Life After Ripon: Jeremy Johnson ’12

Chapter 10: Reflecting on a Busy Month

[Editor’s Note: Jeremy Johnson ’12 and Katlyn Lee ’12 are writing monthly entries for the Ripon College Newsletter chronicling their own post-graduation experiences. We hope you enjoy their perspectives on Life After Ripon!]

Jeremy Johnson, Ripon Class of 2012

Jeremy Johnson ’12

I always loved the month of March. A lot of great things happen in March: spring (often) rolls in, spring break happens, classes are usually at their most interesting, and I get to celebrate my birthday. This March was no different — spring rolled around, I enjoyed spring break in Wisconsin, my classes hit a number of high points, and I had a lovely birthday. All in all, no complaints on my end.

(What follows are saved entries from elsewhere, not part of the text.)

(* ===== verification/LogdRuns.v ===== *)
(** * Runs of the log server

    What becomes of the bytes that sessions send and of the lines of Logd.v: that each
    frame is taken once and in order, that each line taken reaches its file once and in
    order, that who waits is served, and that stopping drains everything and ends. *)

From Stdlib Require Import Strings.Byte.
From S2P Require Import Prelude Logd.

Module LogdRuns.
Import Logd.

(** ** Lines *)

Definition entry : Type := option Z * Z * list byte * list byte.
Definition source (a : entry) : option Z := let '(src, _, _, _) := a in src.
Definition level (a : entry) : Z := let '(_, l, _, _) := a in l.
Definition text (a : entry) : list byte := let '(_, _, _, x) := a in x.
Definition line (a : entry) : list byte := let '(_, _, t, x) := a in t ++ x.

(** The lines of a level, in the order they were taken in. *)
Definition lines (k : nat) (l : list entry) : list (list byte) := map line (filter (fun a => Z.to_nat (level a) = k) l).

Definition inflight (w : writer) : list (list byte) := match w with Writing l => l | _ => [] end.

Definition lines_ok (s : state) : Prop := forall k x, insts s !! k = Some x -> out x ++ inflight (at_ x) ++ m_vLogs x = lines k (accepted s).

Definition files (s : state) : list inst * list entry := (insts s, accepted s).

Lemma lines_same s t : files t = files s -> lines_ok s -> lines_ok t.
Proof. unfold files, lines_ok. by intros [= -> ->]. Qed.

Lemma lines_insert s k x y l : lines_ok s -> insts s !! k = Some x -> (forall j, j <> k -> lines j l = lines j (accepted s)) -> out y ++ inflight (at_ y) ++ m_vLogs y = lines k l ->
  forall t, files t = (<[k := y]> (insts s), l) -> lines_ok t.
Proof.
  intros H E Hj Hk t [= Ei El] j z. rewrite Ei, El. destruct (decide (k = j)) as [<-|Hne].
  - rewrite list_lookup_insert_eq by (by eapply lookup_lt_Some). by intros [= <-].
  - rewrite list_lookup_insert_ne, Hj by done. apply H.
Qed.

Lemma files_upd sid f s : files (upd sid f s) = files s.
Proof. unfold upd. by destruct (sess s !! sid). Qed.

Section Limit.
Context (m_iMaxPendingBytes : Z).
Local Notation M := m_iMaxPendingBytes.

Lemma files_schedule s : files (ScheduleResume M s) = files s.
Proof. unfold ScheduleResume. destruct (m_vWaitingSessions s) as [|[i n] w], (m_pResumingSession s); try done. by destruct (_ && _). Qed.

Lemma files_queue sid n s : files (QueueWaiter M sid n s) = files s.
Proof. unfold QueueWaiter. by rewrite files_schedule, files_upd. Qed.

Lemma files_leave f sid r s : files (leave f sid r s) = files s.
Proof. unfold leave. cbv zeta. exact (files_upd sid _ s). Qed.

Lemma files_resume b s : files (ResumeWaiting M b s) = files s.
Proof.
  unfold ResumeWaiting. cbn [m_vWaitingSessions set_post]. destruct (m_vWaitingSessions s) as [|[sid n] w]; [done|]. destruct (negb _); [done|].
  exact (files_upd sid (resume b) (set_queue _ w (Some sid) (set_post false (posted s) s))).
Qed.

Lemma accept_lines src iLevel sTitle sText x s : lines_ok s -> insts s !! Z.to_nat iLevel = Some x -> lines_ok (accept src iLevel sTitle sText x s).
Proof.
  intros H E. eapply (lines_insert s (Z.to_nat iLevel) x _ _ H E); [| |reflexivity].
  - intros j Hj. unfold lines. cbn. rewrite filter_app, filter_cons_False by (cbn; congruence). by rewrite app_nil_r.
  - unfold lines. cbn. rewrite filter_app, filter_cons_True, map_app by done. cbn. fold (lines (Z.to_nat iLevel) (accepted s)). rewrite <- (H _ _ E), <- !app_assoc. do 2 f_equal.
    destruct (m_vLogs x); [by destruct (at_ x)|done].
Qed.

Lemma WriteLog_lines iLevel sTitle sText src s : lines_ok s -> lines_ok (fst (WriteLog M iLevel sTitle sText src s)).
Proof.
  intros H. unfold WriteLog. destruct (_ || _); [done|]. cbv zeta. destruct (negb _ || _); [destruct src; [cbn [fst]; by eapply lines_same; [apply files_queue|]|done]|].
  destruct (insts s !! Z.to_nat iLevel) as [x|] eqn:E; [|done]. by apply accept_lines.
Qed.

Lemma OnDataIn_lines sTitle sid fr r s s' : lines_ok s -> OnDataIn M sTitle sid fr r s = Some s' -> lines_ok s'.
Proof.
  intros H. assert (forall f t, lines_ok t -> lines_ok (leave f sid r t)) as Hl by (intros f t; apply lines_same, files_leave).
  unfold OnDataIn. destruct (sess s !! sid) as [x|]; [|done]. destruct (_ <? LOG_FRAME_HEAD); [intros [= <-]; by apply Hl|].
  destruct (_ || _); [intros [= <-]; by apply Hl|]. destruct (_ <? _); [intros [= <-]; by apply Hl|].
  destruct (_ && _); [intros [= <-]; apply Hl; by eapply lines_same; [apply files_queue|]|].
  pose proof (WriteLog_lines (byteZ (nth 4 (drop (Z.to_nat (used x)) (buf x)) Byte.x00)) sTitle (sub 5 (ReadLogFrameLen (drop (Z.to_nat (used x)) (buf x)) - 1) (drop (Z.to_nat (used x)) (buf x))) (Some sid) s H) as Hw.
  destruct (if _ <? LOG_LEVEL_COUNT then _ else _) as [t b] eqn:E. assert (lines_ok t) as Ht.
  { destruct (_ <? LOG_LEVEL_COUNT); [by rewrite E in Hw|by injection E as <- _]. }
  destruct b; intros [= <-]; [|by apply Hl]. eapply lines_same; [|exact Ht]. exact (files_upd sid _ t).
Qed.

Lemma write_lines k s s' : lines_ok s -> write M k s = Some s' -> lines_ok s'.
Proof.
  intros H. unfold write. destruct (insts s !! k) as [x|] eqn:E; [|done]. pose proof (H k x E) as Hx.
  destruct (at_ x) as [| |l|n|] eqn:Ea; try done.
  - destruct (m_vLogs x) as [|l0 l] eqn:El; [destruct (m_bQuit x); [|destruct (m_bRotationPending x)]|]; intros [= <-]; eapply (lines_insert s k x); try done; cbn in *; by rewrite <- Hx, ?app_nil_r.
  - intros [= <-]. eapply (lines_insert s k x); try done. cbn in *. by rewrite <- Hx, <- app_assoc.
  - intros [= <-]. eapply (lines_insert s k x _ _ H E); [done| |unfold CompleteWrite; cbn; rewrite files_schedule; by destruct (main s)]. exact Hx.
Qed.

Lemma wake_lines k s x q r a : lines_ok s -> insts s !! k = Some x -> inflight a = inflight (at_ x) -> lines_ok (set_insts (<[k := mkInst (m_vLogs x) q r a (out x)]> (insts s)) s).
Proof. intros H E Ha. eapply (lines_insert s k x _ _ H E); [done| |reflexivity]. cbn. rewrite Ha. by apply H. Qed.

Lemma event_lines e s s' : lines_ok s -> do_event M e s = Some s' -> lines_ok s'.
Proof.
  intros H. assert (forall w, inflight (wake w) = inflight w) as Hw by by intros [].
  destruct e as [sid|sid l|sid|iLevel sTitle sText| |k|sTitle|k|[k|]| |]; cbn [do_event]; intros E.
  - destruct (free s); [|done]. destruct (sess s !! sid); [done|]. by injection E as <-.
  - destruct (free s); [|done]. destruct (sess s !! sid) as [x|]; [|done]. destruct (closed x); [done|]. injection E as <-. eapply lines_same; [|exact H]. destruct (m_bWaiting x); exact (files_upd sid _ s).
  - injection E as <-. eapply lines_same; [apply files_upd|done].
  - destruct (serving s && _); [|done]. injection E as <-. by apply WriteLog_lines.
  - destruct (posted s); [done|]. destruct (free s); [|done]. injection E as <-. eapply lines_same; [apply files_resume|done].
  - destruct (insts s !! k) as [x|] eqn:Ex; [|done]. destruct (serving s); [|done]. injection E as <-. by apply wake_lines.
  - destruct (_ =? _); [|done]. unfold turn in E. destruct (poll s) as [|sid fr r|sid]; [done|by apply (OnDataIn_lines _ _ _ _ _ _ H E)|]. injection E as <-.
    eapply lines_same; [|exact H]. exact (files_schedule (set_queue (m_iPauseCount s) (m_vWaitingSessions s) None s)).
  - by apply (write_lines k s).
  - destruct (insts s !! k) as [x|] eqn:Ex; [|done]. destruct (at_ x) eqn:Ea; try done. injection E as <-. apply wake_lines; [done..|]. by rewrite Ea.
  - destruct (main s); try done. by injection E as <-.
  - destruct (free s); [|done]. by injection E as <-.
  - unfold stopping in E. destruct (main s) as [| | | |k|k|]; try done.
    + destruct (poll s); try done. injection E as <-. eapply lines_same; [apply files_resume|done].
    + destruct (poll s); try done. by injection E as <-.
    + destruct (insts s !! k) as [x|] eqn:Ex; injection E as <-; [|done]. exact (wake_lines k s x true (m_bRotationPending x) (wake (at_ x)) H Ex (Hw (at_ x))).
    + destruct (insts s !! k) as [x|] eqn:Ex; [|done]. destruct (at_ x); try done. by injection E as <-.
Qed.

Lemma run_lines es : forall s s', lines_ok s -> run M es s = Some s' -> lines_ok s'.
Proof. induction es as [|e es IH]; cbn; intros s s' H; [by intros [= <-]|]. destruct (do_event M e s) as [t|] eqn:E; [|done]. apply IH. by apply (event_lines e s). Qed.

Lemma start_lines : lines_ok start.
Proof. intros k x Ex%list_elem_of_lookup_2. by apply (elem_of_replicate 5 new_inst x) in Ex as [-> _]. Qed.

(** ** Frames *)

Definition stream (l : list (Z * list byte)) : list byte := concat (map (fun p => AppendLogFrame (fst p) (snd p)) l).

(** What a session has in the logs. *)
Definition from (sid : Z) (l : list entry) : list (Z * list byte) := map (fun a => (level a, text a)) (filter (fun a => source a = Some sid) l).
Definition known (p : Z * list byte) : Prop := fst p < LOG_LEVEL_COUNT.
#[global] Instance known_dec p : Decision (known p).
Proof. unfold known. apply _. Defined.

Definition whole (x : session) : Prop := recv x = stream (taken x) ++ rest x.
Definition told (l : list entry) (m : gmap Z session) : Prop :=
  forall sid, from sid l = match m !! sid with Some x => filter known (taken x) | None => [] end.
Definition frames_ok (s : state) : Prop := (forall sid x, sess s !! sid = Some x -> whole x) /\ told (accepted s) (sess s).

Lemma stream_app l k : stream (l ++ k) = stream l ++ stream k.
Proof. unfold stream. by rewrite map_app, concat_app. Qed.

Lemma stream_one l t : stream [(l, t)] = AppendLogFrame l t.
Proof. apply app_nil_r. Qed.

Lemma rest_handled n l t x : 0 <= used x -> 0 <= n -> rest (handled n l t x) = drop (Z.to_nat n) (rest x).
Proof. intros H1 H2. unfold rest. cbn. rewrite drop_drop. f_equal. lia. Qed.

Lemma drop_nth {A} (d : A) n l : (n < length l)%nat -> drop n l = nth n l d :: drop (S n) l.
Proof. revert l. induction n as [|n IH]; intros [|a l] H; cbn in *; try lia; [by rewrite drop_0|]. apply IH. lia. Qed.

(** The frame in front, as AppendLogFrame writes it. *)
Lemma frame_split p n : first_frame p n ->
  p = AppendLogFrame (byteZ (nth 4 p Byte.x00)) (sub 5 (ReadLogFrameLen p - 1) p) ++ drop (Z.to_nat (LOG_FRAME_HEAD + ReadLogFrameLen p)) p.
Proof.
  intros (H1 & H2 & H3 & _). unfold AppendLogFrame, LOG_FRAME_HEAD, LOG_FRAME_MAX in *. rewrite lenZ_sub by lia. rewrite u32_small by lia. rewrite byte_of_byteZ.
  replace (1 + (ReadLogFrameLen p - 1)) with (ReadLogFrameLen p) by lia.
  assert (length (take 4 p) = 4%nat) as H4 by (rewrite length_take; unfold lenZ in *; lia). pose proof (le_encode_decode (take 4 p)) as Hd. rewrite H4 in Hd. fold (ReadLogFrameLen p) in Hd. rewrite Hd.
  unfold sub. change (Z.to_nat 5) with 5%nat. replace (Z.to_nat (4 + ReadLogFrameLen p)) with (5 + Z.to_nat (ReadLogFrameLen p - 1))%nat by lia. rewrite <- (drop_drop p _ 5).
  rewrite <- app_assoc. cbn [app]. rewrite take_drop. rewrite <- drop_nth by (unfold lenZ in *; lia). by rewrite take_drop.
Qed.

Lemma frames_same s t : sess t = sess s -> accepted t = accepted s -> frames_ok s -> frames_ok t.
Proof. unfold frames_ok. by intros -> ->. Qed.

Lemma told_insert l m sid x y : told l m -> m !! sid = Some x -> taken y = taken x -> told l (<[sid := y]> m).
Proof. intros H E Ht i. rewrite (H i). destruct (decide (sid = i)) as [<-|Hne]; [by rewrite lookup_insert_eq, E, Ht|by rewrite lookup_insert_ne]. Qed.

Lemma upd_frames sid f s : frames_ok s -> (forall x, sess s !! sid = Some x -> whole x -> whole (f x) /\ taken (f x) = taken x) -> frames_ok (upd sid f s).
Proof.
  intros [F1 F2] H. unfold upd. destruct (sess s !! sid) as [x|] eqn:E; [|done]. destruct (H x eq_refl (F1 sid x E)) as [Hw Ht]. split; cbn.
  - intros i z Ez. destruct (decide (sid = i)) as [<-|Hne]; [rewrite lookup_insert_eq in Ez; by injection Ez as <-|rewrite lookup_insert_ne in Ez by done; by apply (F1 i)].
  - by apply (told_insert _ _ _ x).
Qed.

Lemma schedule_frames s : frames_ok s -> frames_ok (ScheduleResume M s).
Proof. apply frames_same; (unfold ScheduleResume; destruct (m_vWaitingSessions s) as [|[i n] w], (m_pResumingSession s); try done; by destruct (_ && _)). Qed.

Lemma queue_frames sid n s : frames_ok s -> frames_ok (QueueWaiter M sid n s).
Proof. intros F. unfold QueueWaiter. apply schedule_frames, upd_frames; [done|]. by intros x _ Hx. Qed.

Lemma resume_read_whole x : whole x -> whole (resume_read x) /\ taken (resume_read x) = taken x.
Proof. unfold whole, rest. by destruct (resume_read_fields x) as (_ & -> & -> & _ & _ & -> & ->). Qed.

Lemma leave_frames f sid r s : frames_ok s -> (forall x, whole x -> whole (f x) /\ taken (f x) = taken x) -> frames_ok (leave f sid r s).
Proof.
  intros F H. unfold leave. cbv zeta. match goal with |- frames_ok (set_poll _ ?t) => apply (frames_same t); [done..|] end. apply upd_frames; [done|].
  intros x _ Hx. destruct (H x Hx) as [Hf Ht]. destruct r; [|done]. destruct (resume_read_whole (f x) Hf) as [H1 H2]. split; congruence.
Qed.

Lemma erase_whole x : whole x -> whole (erase x) /\ taken (erase x) = taken x.
Proof. done. Qed.

Lemma from_app sid l k : from sid (l ++ k) = from sid l ++ from sid k.
Proof. unfold from. by rewrite filter_app, map_app. Qed.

When I wrote my last blog entry, I was sitting in the pub at Ripon College. I spent the week of my spring break in Ripon and traveled to Mankato, Minnesota with the forensics team. I arrived in Ripon at almost the perfect time, as I was able to see the Saturday evening performance of “A Doll’s House.” The actors were fantastic, the set was gorgeous, and the story was very interesting. I was lucky to have such great timing and to have a friend (Bill Heinze ’13) grab a ticket for me. It was really a pleasure.

Meeting up with a bunch of folks in Ripon was fantastic. I purposely chose not to plan much before arriving so that I wouldn’t feel like every moment of my trip was scripted. I guess I wanted things to be more free-flowing. As such, I popped by professors’ offices and had some nice conversations. I spent time in the pub and in the commons, waiting to run into friends going to and from classes. Because I do not often have time to chat with people while I’m here in Pennsylvania, being able to take the whole week to just enjoy others’ company was rather therapeutic.

Seeing the college and the city was likewise great. Campus looks more beautiful than ever. The renovations in the commons and the library are amazing. I was taken aback by the commons in particular—everything had been replaced with beautiful materials, including everything from the tables to the light fixtures. There was a lot of snow on campus, which some might find irritating; however, I love the snow, so I was pleased. It doesn’t snow terribly much here in Pennsylvania, and when it does, it’s usually followed by rain the next day or so.

After a lovely weekend judging the forensics district tournament, I made my way back to Pennsylvania. I found myself ready to get to work, which was useful as I had to spend most of my first day back writing a paper. I also found out that day that I will get to teach a section of our public speaking course during the first summer session here at Penn State. We have two summer sessions, but I will be unable to teach during the second session as I will again travel to Fort Lauderdale to coach at the Florida Forensic Institute this July. The fellowship I received waived me from teaching for the first two semesters here, but I have been itching to teach most of that time. Not teaching has been both a blessing and a curse — I have more time on my hands, but I also don’t get the reward of working with students.

The weekend of March 22-24 was the recruitment weekend for my department here. I got the chance to meet a number of prospective students, all of whom I genuinely enjoyed. We had a number of events take place; I partook in the opening reception on Thursday, the happy hour on Friday, and bowling night on Saturday. I was reminded of my own visit a year ago as I chatted with the recruits. It’s hard to believe that has been a year ago already.

April should be something of a shift in gears. Most of the month I will spend trying to get my semester papers together. On the horizon, though, is one of the two national forensics tournaments, NFA, which will be held in West Virginia. Since it’s only a five or six hour drive from here, I have offered to be Ripon’s official judge at the tournament. It’ll be busy, but I hope it will be a wonderful month!